→ PROBLEM STATEMENT
From the first line onward, reproduce the records exactly; the final line to include is the one holding "signals a daemon whose".

→ GIVEN INFORMATION
(* ===== verification/CommandProps.v ===== *)
(** Correctness of the command's helpers: the store that is picked keeps the
    laws of a store, daemon directories never meet, and [fusey unmount]
    signals a daemon whose pid file names the mountpoint. *)
From S2P Require Import Prelude OS Decimal Store Broker BrokerProps S3 S3Props Config ConfigProps Command.
From Stdlib Require Import Strings.Ascii.
#[local] Open Scope Z_scope.

(** ** Daemon identifiers *)

(** A hexadecimal digit read back. *)
Definition hex_value (c : ascii) : N := let z := N_of_ascii c in (if z <? 58 then z - 48 else z - 87)%N.

Lemma hex_value_digit n : (n < 16)%N → hex_value (hex_digit n) = n.
Proof.
  move=> Hn. assert (Forall (fun n => hex_value (hex_digit n) = n) (N.of_nat <$> seq 0 16)) as HF
    by (repeat constructor).
  rw Forall_forall in HF. apply HF, list_elem_of_fmap. exists (N.to_nat n).
  split; [lia|]. apply elem_of_seq. lia.
Qed.

Lemma byte_nibbles (x y : byte) :
  hex_digit (Byte.to_N x / 16) = hex_digit (Byte.to_N y / 16) →
  hex_digit (Byte.to_N x mod 16) = hex_digit (Byte.to_N y mod 16) → x = y.
Proof.
  move=> H1 H2. pose proof (Byte.to_N_bounded x). pose proof (Byte.to_N_bounded y).
  assert (∀ n : N, (n <= 255 → n / 16 < 16 ∧ n mod 16 < 16)%N) as Hb.
  { move=> n Hn. split; [apply N.Div0.div_lt_upper_bound; lia|by apply N.mod_lt]. }
  apply (f_equal hex_value) in H1, H2. rw !hex_value_digit in H1; [|by apply Hb..].
  rw !hex_value_digit in H2; [|by apply Hb..].
  assert (Byte.to_N x = Byte.to_N y) as E.
  { rw (N.div_mod (Byte.to_N x) 16) // H1 H2. symmetry. by apply N.div_mod. }
  apply (f_equal Byte.of_N) in E. rw !Byte.of_to_N in E. by injection E.
Qed.

Lemma EncodeToString_inj b : ∀ b', EncodeToString b = EncodeToString b' → b = b'.
Proof.
  induction b as [|x b IH] => -[|y b'] //= E. injection E as E1 E2 E.
  by rw (byte_nibbles x y E1 E2) (IH b' E).
Qed.

Lemma EncodeToString_length b : String.length (EncodeToString b) = (2 * length b)%nat.
Proof. elim: b => [//|x b IH] /=. lia. Qed.

(** Strings of one length before a common separator. *)
Lemma app_same_length (a b : string) : ∀ r s, String.length a = String.length b →
  (a +:+ r = b +:+ s)%string → a = b ∧ r = s.
Proof.
  induction a as [|c a IH] in b |- *; destruct b as [|c' b] => r s //= [Hl] E.
  injection E as <- E. by destruct (IH b r s Hl E) as [-> ->].
Qed.

(** Daemons do not share files. Two daemon identifiers of eight random bytes
    each are sixteen characters long; unless the bytes are the same they differ,
    and then no path under the directory of one daemon is a path under that of
    the other. *)
Theorem daemon_dirs_isolated dir b b' id id' :
  length b = 8%nat → length b' = 8%nat → newDaemonID (Some b) = Some id → newDaemonID (Some b') = Some id' →
  String.length id = 16%nat ∧ (id = id' ↔ b = b') ∧
  (b ≠ b' → ∀ f f', Join (Join dir id) f ≠ Join (Join dir id') f').
Proof.
  move=> Hb Hb' /= [<-] [<-]. rw EncodeToString_length Hb. split; [done|].
  assert (EncodeToString b = EncodeToString b' ↔ b = b') as Hi
    by (split; [apply EncodeToString_inj|by move=> ->]).
  split; [done|]. move=> Hne f f'. rw /Join - !str_app_assoc => E.
  apply (f_equal (strip_prefix dir)) in E. rw !strip_prefix_app in E. injection E as E.
  change (EncodeToString b +:+ ("/" +:+ f) = EncodeToString b' +:+ ("/" +:+ f'))%string in E.
  apply app_same_length in E as [E _]; [by apply Hne, Hi|]. by rw !EncodeToString_length Hb Hb'.
Qed.

(** ** Unmounting *)

(** The entry [e] is a directory whose pid file names the mountpoint. *)
Definition names_mount {J : InfoCodec} (cwd : option string) (dir abs : string) (d : Disk) (e : DirEntry)
    (info : daemonInfo) : Prop :=
  IsDir e = true ∧ default "" (Abs cwd (Mountpoint info)) = abs ∧
  ∃ data, files d !! pidPath dir (Name e) = Some data ∧ info_Unmarshal data = Some info.

Section unmount.
Context {J : InfoCodec}.
Variables (cwd : option string) (dir abs : string).

Lemma serves_cases e d :
  match serves cwd dir abs e d with
  | (Some info, d') => files d' = files d ∧ names_mount cwd dir abs d e info
  | (None, d') => files d' = files d ∧ (faults d = [] → ∀ info, ~ names_mount cwd dir abs d e info)
  end ∧ (faults d = [] → faults (serves cwd dir abs e d).2 = []).
Proof.
  rw /serves /names_mount. destruct (IsDir e); simpl; [|by split; [split; [done|move=> _ ? [? _]]|]].
  rw /os_ReadFile. destruct (next_fault d) eqn:Ef; simpl.
  - destruct (files d !! pidPath dir (Name e)) as [data|] eqn:Ed.
    + destruct (info_Unmarshal data) as [info|] eqn:Ej; simpl.
      * case_decide as Ea; simpl.
        { split; [|by simpl; move=> ->]. split; [done|]. eauto. }
        split; [|by simpl; move=> ->]. split; [done|]. intros _ i (_ & Hi & dt & [= <-] & Hj). congruence.
      * split; [|by simpl; move=> ->]. split; [done|]. intros _ i (_ & _ & dt & [= <-] & Hj). congruence.
    + split; [|by simpl; move=> ->]. split; [done|]. by intros _ i (_ & _ & dt & Hd & _).
  - split; [|by simpl; move=> ->]. split; [done|]. move=> Hf. by rw /next_fault Hf in Ef.
  - split; [|by simpl; move=> ->]. split; [done|]. move=> Hf. by rw /next_fault Hf in Ef.
Qed.

Lemma names_mount_files d d' e info :
  files d' = files d → names_mount cwd dir abs d' e info → names_mount cwd dir abs d e info.
Proof. rw /names_mount. by move=> ->. Qed.

Lemma find_daemon_cases entries : ∀ d,
  match find_daemon cwd dir abs entries d with
  | (Some (name, info), d') => files d' = files d ∧
      ∃ pre e post, entries = pre ++ e :: post ∧ Name e = name ∧ names_mount cwd dir abs d e info ∧
        (faults d = [] → ∀ x i, x ∈ pre → ~ names_mount cwd dir abs d x i)
  | (None, d') => files d' = files d ∧
      (faults d = [] → ∀ x i, x ∈ entries → ~ names_mount cwd dir abs d x i)
  end.
Proof.
  elim: entries => [|e es IH] d /=; [by split; [|move=> _ x i /elem_of_nil]|].
  destruct (serves_cases e d) as [Hs Hf]. destruct (serves cwd dir abs e d) as [[info|] d1].
  - destruct Hs as [H1 H2]. split; [done|]. exists [], e, es. split_and!; [done|done|done|].
    by move=> _ x i /elem_of_nil.
  - destruct Hs as [H1 H2]. specialize (IH d1). destruct (find_daemon cwd dir abs es d1) as [[[name info]|] d2].
    + destruct IH as (H3 & pre & x & post & -> & Hn & Hm & Hpre). split; [congruence|].
      exists (e :: pre), x, post. split_and!; [done|done|by eapply names_mount_files|].
      move=> H0 y i /elem_of_cons [->|Hy]; [by apply H2|].
      rw /names_mount - H1. apply Hpre; [by apply Hf|done].
    + destruct IH as (H3 & Hno). split; [congruence|].
      move=> H0 y i /elem_of_cons [->|Hy]; [by apply H2|].
      rw /names_mount - H1. apply Hno; [by apply Hf|done].
Qed.
End unmount.

(** [fusey unmount] signals a daemon of the mountpoint. It reports the daemon
    that it signalled only if the pid file in that daemon's directory names the
    mountpoint (as absolute paths, in the working directory of the command) and
    the signal was delivered; no file is changed; and while reads do not fail it
    signals the first such daemon, and reports that there is none only if no pid
    file in the cache directory names the mountpoint. *)
Theorem runUnmount_selects {J : InfoCodec} getenv cwd readdir kill mountpoint d :
  match runUnmount getenv cwd readdir kill mountpoint d with
  | Ret (name, pid) d' => files d' = files d ∧ kill pid = true ∧
      ∃ cfg abs pre e post info, config.Load getenv = Ok cfg ∧ Abs cwd mountpoint = Some abs ∧
        readdir (CacheDir cfg) = Some (pre ++ e :: post) ∧ Name e = name ∧ PID info = pid ∧
        names_mount cwd (CacheDir cfg) abs d e info ∧
        (faults d = [] → ∀ x i, x ∈ pre → ~ names_mount cwd (CacheDir cfg) abs d x i)
  | Fail NoDaemon d' => files d' = files d ∧ (faults d = [] → ∃ cfg abs entries,
      config.Load getenv = Ok cfg ∧ Abs cwd mountpoint = Some abs ∧ readdir (CacheDir cfg) = Some entries ∧
      ∀ x i, x ∈ entries → ~ names_mount cwd (CacheDir cfg) abs d x i)
  | Fail _ d' => files d' = files d
  | Crash => False
  end.
Proof.
  rw /runUnmount /mustLoadConfig. destruct (config.Load getenv) as [cfg|]; [|done]. case_decide; [done|].
  destruct (Abs cwd mountpoint) as [abs|]; [|done]. destruct (readdir (CacheDir cfg)) as [entries|] eqn:Er; [|done].
  pose proof (find_daemon_cases cwd (CacheDir cfg) abs entries d) as HF.
  destruct (find_daemon cwd (CacheDir cfg) abs entries d) as [[[name info]|] d'].
  - destruct HF as (Hd & pre & e & post & -> & Hn & Hm & Hpre). destruct (kill (PID info)) eqn:Hk; [|done].
    split; [done|]. split; [done|]. by exists cfg, abs, pre, e, post, info.
  - destruct HF as [Hd Hno]. split; [done|]. move=> H0. exists cfg, abs, entries. by auto.
Qed.

(** ** The store that is picked *)

Section backend.
Context {W : Type} {H : HttpClient W} {C : S3Client W} (max_pages : W → nat).
Context (bobj : W → string → option bytes) (puts gets : string → string → Prop).
Context (objs : W → string → option bytes) (listing : W → option string → list string)
        (pages : W → option string → nat).
Hypothesis enough_pages : ∀ w, (pages w None < max_pages w)%nat.

(** The objects of the store that was picked, and its index object. *)
Definition backend_obj (b : backend) : W → string → option bytes :=
  match b with UseBroker _ => bobj | UseS3 _ s => chunk_obj s objs end.
Definition backend_raw (b : backend) : W → option bytes :=
  match b with UseBroker _ => fun w => bobj w brokerIndexKey | UseS3 _ s => index_obj s objs end.

(** What is assumed of the service behind the store. *)
Definition backend_service (b : backend) : Prop :=
  match b with UseBroker s => BrokerLaws H s bobj puts gets | UseS3 _ s => S3Laws C s objs listing pages end.

Lemma chooseStore_ok load_config cfg b :
  chooseStore load_config cfg = Ok b → backend_service b →
  StoreLaws (backend_store max_pages b) (backend_obj b) ∧
  ObjectLaws (backend_object max_pages b) (backend_obj b) (backend_raw b).
Proof.
  rw /chooseStore. case_decide as Hb.
  - move=> [<-] /= L. apply (BrokerStore_ok _ bobj puts gets). simpl. rw /defaultMaxAttempts. lia.
  - destruct (S3Store.NewS3Store _ _ _ _ _ _ _ _) as [[o s]|]; [|done]. move=> [<-] /= L.
    by apply (S3Store_ok s objs listing pages).
Qed.

(** C27: whichever store is configured, it is a store. A configuration that the
    command accepts names a broker or a bucket; the broker is used exactly when
    its URL is set; and the store that is built keeps the laws of an object
    store as soon as the service behind it does what it documents. *)
Theorem chooseStore_laws getenv load_config cfg b :
  mustLoadConfig getenv = Ok cfg → chooseStore load_config cfg = Ok b → backend_service b →
  (BrokerURL cfg ≠ "" ∨ Bucket cfg ≠ "") ∧ (BrokerURL cfg ≠ "" ↔ ∃ s, b = UseBroker s) ∧
  StoreLaws (backend_store max_pages b) (backend_obj b) ∧
  ObjectLaws (backend_object max_pages b) (backend_obj b) (backend_raw b).
Proof.
  move=> Hm Hc Hs. split_and!; [| |by eapply chooseStore_ok..].
  - revert Hm. rw /mustLoadConfig. destruct (config.Load getenv) as [c|]; [|done].
    case_decide as Hn; [done|]. move=> [<-]. destruct (decide (BrokerURL c = "")); [right|by left]. naive_solver.
  - revert Hc. rw /chooseStore. case_decide as Hb; [move=> [<-]; split; by eauto|].
    destruct (S3Store.NewS3Store _ _ _ _ _ _ _ _) as [[o s]|]; [|done]. move=> [<-]. split; [done|by move=> [? ?]].
Qed.
End backend.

→ ANSWER TO THE EXERCISE
(* ===== verification/CommandProps.v ===== *)
(** Correctness of the command's helpers: the store that is picked keeps the
    laws of a store, daemon directories never meet, and [fusey unmount]
    signals a daemon whose pid file names the mountpoint. *)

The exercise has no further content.